EXERCISE INSTRUCTIONS | Restate verbatim the span of lines below between the line with "Lemma turned_accounted limit" and the line with "worker' = accounted limit worker", including those two lines, and only that span.

--------

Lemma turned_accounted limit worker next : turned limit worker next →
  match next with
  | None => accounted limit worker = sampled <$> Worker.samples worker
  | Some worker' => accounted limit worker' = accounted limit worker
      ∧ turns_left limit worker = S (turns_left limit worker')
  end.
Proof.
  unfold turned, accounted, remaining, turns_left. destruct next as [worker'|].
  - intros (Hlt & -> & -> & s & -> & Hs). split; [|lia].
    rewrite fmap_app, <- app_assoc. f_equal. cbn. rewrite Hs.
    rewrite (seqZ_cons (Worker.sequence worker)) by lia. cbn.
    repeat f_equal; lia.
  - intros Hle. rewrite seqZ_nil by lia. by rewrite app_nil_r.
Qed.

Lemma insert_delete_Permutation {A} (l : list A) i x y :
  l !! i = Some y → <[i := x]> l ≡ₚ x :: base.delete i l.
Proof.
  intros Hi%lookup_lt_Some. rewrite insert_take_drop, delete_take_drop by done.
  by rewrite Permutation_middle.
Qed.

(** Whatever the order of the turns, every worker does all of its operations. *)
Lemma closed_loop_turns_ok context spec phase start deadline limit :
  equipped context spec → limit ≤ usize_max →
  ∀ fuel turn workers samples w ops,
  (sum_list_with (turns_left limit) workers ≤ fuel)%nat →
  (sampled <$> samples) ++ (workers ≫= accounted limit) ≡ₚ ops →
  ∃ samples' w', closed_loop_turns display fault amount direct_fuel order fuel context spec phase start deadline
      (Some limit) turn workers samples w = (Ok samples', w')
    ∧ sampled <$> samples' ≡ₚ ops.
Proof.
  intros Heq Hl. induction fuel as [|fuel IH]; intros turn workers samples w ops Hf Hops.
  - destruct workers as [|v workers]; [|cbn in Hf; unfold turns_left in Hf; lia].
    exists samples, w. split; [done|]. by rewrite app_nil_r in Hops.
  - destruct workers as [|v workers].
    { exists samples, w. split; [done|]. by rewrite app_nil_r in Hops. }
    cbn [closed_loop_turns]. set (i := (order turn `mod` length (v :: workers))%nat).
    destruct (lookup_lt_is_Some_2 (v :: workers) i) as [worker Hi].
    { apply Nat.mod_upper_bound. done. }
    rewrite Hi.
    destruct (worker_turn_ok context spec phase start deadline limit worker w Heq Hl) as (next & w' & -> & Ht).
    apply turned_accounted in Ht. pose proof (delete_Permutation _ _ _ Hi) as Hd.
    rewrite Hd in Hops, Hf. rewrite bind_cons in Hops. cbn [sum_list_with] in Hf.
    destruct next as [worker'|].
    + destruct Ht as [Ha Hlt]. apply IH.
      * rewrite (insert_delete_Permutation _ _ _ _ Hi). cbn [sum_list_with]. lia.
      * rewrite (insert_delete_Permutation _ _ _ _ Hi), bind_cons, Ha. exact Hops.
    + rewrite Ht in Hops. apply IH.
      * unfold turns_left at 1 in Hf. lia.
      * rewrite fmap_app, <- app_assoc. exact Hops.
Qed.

--------

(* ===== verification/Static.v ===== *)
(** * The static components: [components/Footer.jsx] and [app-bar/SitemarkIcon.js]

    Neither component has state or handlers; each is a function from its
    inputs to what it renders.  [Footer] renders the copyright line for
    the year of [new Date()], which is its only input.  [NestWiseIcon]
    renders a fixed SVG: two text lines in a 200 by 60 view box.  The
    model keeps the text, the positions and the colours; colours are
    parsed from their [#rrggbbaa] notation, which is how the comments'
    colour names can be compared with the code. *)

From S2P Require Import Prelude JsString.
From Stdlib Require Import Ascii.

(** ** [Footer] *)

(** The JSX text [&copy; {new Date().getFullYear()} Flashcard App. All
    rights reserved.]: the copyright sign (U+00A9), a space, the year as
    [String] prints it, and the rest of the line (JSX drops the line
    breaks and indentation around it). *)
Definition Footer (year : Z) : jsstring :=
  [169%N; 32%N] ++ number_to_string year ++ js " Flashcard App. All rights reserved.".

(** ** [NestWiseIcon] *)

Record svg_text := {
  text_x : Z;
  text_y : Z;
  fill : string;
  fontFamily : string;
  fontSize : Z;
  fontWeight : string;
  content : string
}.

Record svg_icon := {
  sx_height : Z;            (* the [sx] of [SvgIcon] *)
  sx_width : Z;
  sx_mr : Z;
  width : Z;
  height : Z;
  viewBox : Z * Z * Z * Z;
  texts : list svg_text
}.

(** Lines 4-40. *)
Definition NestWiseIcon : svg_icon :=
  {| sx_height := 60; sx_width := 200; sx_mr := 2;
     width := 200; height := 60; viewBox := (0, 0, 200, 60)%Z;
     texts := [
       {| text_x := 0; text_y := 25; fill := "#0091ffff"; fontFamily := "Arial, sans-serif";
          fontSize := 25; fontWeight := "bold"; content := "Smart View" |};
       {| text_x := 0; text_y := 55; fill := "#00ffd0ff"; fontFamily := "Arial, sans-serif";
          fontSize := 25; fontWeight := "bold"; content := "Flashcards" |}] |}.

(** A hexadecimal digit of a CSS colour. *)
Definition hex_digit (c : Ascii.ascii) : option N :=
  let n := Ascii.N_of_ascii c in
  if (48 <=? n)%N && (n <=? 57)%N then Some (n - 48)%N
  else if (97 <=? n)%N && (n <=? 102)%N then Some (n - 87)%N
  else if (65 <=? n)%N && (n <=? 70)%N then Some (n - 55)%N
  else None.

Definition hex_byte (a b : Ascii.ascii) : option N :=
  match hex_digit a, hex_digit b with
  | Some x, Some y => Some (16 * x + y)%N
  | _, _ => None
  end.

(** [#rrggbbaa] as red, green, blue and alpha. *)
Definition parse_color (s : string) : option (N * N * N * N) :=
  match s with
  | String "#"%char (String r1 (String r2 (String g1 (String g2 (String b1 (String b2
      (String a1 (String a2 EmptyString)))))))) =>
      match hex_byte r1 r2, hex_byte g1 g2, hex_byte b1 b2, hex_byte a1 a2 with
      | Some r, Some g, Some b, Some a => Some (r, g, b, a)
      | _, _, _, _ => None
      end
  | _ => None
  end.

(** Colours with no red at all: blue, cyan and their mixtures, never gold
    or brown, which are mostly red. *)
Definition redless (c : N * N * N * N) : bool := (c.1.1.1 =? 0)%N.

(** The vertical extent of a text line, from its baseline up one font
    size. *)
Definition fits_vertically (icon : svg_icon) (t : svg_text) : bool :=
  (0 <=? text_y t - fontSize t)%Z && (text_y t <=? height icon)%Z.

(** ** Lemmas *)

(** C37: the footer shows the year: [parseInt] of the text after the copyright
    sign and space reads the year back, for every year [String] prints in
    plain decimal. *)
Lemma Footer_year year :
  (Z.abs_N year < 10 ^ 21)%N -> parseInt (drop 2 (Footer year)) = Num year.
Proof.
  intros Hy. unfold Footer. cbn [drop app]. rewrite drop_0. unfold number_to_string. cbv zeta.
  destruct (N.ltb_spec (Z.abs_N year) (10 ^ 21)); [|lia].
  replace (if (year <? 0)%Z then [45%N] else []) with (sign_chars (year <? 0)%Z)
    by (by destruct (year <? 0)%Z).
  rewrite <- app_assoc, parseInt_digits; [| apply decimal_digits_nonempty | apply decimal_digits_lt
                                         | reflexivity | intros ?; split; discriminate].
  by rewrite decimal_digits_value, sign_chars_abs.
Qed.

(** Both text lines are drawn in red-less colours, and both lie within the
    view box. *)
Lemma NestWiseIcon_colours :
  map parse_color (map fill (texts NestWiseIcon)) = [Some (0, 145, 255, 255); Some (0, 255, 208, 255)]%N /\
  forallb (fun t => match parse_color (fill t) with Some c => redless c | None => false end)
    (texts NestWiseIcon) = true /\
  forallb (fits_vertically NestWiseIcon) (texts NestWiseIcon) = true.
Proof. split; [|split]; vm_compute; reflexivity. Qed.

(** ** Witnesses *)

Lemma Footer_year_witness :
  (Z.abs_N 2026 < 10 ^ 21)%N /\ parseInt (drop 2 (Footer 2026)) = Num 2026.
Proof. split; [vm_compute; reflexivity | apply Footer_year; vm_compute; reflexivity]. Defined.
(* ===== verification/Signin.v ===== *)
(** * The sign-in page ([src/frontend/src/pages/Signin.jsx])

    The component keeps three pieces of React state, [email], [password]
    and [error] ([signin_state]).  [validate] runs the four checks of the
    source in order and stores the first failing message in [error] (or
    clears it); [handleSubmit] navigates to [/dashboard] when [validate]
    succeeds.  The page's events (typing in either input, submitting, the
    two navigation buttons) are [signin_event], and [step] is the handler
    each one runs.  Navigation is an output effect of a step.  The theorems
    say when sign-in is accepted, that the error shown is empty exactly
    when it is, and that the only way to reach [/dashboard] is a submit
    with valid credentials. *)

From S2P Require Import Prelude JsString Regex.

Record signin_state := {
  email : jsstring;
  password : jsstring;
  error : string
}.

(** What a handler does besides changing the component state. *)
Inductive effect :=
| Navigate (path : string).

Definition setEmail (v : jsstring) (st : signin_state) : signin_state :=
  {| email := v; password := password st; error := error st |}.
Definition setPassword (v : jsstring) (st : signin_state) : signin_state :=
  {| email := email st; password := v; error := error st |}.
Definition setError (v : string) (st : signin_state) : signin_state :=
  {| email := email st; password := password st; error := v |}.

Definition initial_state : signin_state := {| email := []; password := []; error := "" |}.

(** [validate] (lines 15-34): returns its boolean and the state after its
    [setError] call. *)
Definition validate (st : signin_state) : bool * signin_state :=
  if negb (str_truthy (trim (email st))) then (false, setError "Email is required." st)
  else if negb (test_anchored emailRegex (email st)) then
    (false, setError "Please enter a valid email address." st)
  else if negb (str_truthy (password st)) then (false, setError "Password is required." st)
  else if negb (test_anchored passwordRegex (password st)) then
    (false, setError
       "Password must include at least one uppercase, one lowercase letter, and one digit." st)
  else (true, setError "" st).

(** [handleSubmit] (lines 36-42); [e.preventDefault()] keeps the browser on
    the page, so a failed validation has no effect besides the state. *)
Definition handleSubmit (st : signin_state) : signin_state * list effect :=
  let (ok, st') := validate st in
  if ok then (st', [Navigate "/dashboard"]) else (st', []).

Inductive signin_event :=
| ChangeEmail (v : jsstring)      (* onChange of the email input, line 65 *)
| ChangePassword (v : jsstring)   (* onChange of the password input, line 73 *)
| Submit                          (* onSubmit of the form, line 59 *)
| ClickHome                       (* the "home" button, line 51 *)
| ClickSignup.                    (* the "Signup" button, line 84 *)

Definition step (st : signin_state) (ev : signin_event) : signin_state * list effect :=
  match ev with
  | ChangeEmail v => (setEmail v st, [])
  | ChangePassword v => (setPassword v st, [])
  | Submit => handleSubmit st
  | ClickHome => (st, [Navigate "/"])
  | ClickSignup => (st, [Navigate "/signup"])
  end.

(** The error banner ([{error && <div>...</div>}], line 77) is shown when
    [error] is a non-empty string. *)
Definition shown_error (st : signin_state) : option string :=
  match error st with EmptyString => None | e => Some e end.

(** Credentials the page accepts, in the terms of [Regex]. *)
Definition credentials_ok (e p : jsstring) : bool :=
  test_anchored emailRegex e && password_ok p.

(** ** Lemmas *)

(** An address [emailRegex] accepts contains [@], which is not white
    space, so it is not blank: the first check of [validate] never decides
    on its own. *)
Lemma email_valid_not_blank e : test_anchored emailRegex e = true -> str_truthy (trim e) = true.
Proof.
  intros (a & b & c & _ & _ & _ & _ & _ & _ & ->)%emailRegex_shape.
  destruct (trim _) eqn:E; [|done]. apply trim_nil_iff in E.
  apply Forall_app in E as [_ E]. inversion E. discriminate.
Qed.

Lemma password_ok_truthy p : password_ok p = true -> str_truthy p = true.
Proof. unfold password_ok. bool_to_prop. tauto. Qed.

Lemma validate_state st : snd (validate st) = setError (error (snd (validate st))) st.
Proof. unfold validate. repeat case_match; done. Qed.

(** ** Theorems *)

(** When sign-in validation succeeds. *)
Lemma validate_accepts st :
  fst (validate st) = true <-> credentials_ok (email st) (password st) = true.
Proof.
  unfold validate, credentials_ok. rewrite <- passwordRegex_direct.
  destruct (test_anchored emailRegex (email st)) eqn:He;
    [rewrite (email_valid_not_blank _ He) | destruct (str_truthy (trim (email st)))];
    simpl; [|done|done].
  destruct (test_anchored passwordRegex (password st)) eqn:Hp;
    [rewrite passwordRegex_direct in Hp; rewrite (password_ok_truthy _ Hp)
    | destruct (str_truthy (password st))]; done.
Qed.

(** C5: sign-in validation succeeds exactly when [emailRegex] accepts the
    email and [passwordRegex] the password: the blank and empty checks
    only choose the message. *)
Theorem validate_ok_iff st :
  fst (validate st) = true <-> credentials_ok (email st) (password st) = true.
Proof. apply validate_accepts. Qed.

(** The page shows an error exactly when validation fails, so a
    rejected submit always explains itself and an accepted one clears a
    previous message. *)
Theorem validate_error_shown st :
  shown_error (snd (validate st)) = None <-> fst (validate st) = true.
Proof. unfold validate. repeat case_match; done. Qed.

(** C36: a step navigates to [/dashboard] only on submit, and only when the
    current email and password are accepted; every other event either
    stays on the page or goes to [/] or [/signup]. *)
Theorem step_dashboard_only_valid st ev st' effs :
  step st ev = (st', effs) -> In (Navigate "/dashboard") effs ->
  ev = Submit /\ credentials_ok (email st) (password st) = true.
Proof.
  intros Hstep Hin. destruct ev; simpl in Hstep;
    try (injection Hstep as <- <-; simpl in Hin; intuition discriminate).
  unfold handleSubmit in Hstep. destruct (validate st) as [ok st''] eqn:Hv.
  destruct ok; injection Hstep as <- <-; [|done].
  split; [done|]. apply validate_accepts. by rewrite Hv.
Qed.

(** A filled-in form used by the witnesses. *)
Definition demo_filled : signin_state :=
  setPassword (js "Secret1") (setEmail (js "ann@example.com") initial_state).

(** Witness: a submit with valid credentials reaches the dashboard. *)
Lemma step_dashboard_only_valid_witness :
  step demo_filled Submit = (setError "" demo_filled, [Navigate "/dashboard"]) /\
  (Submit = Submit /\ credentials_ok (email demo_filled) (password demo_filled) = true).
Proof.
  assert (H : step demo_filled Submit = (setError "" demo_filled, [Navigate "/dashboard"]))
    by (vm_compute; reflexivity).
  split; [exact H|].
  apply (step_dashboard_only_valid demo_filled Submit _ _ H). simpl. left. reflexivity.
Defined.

--------

EXERCISE SOLUTION |
Lemma turned_accounted limit worker next : turned limit worker next →
  match next with
  | None => accounted limit worker = sampled <$> Worker.samples worker
  | Some worker' => accounted limit worker' = accounted limit worker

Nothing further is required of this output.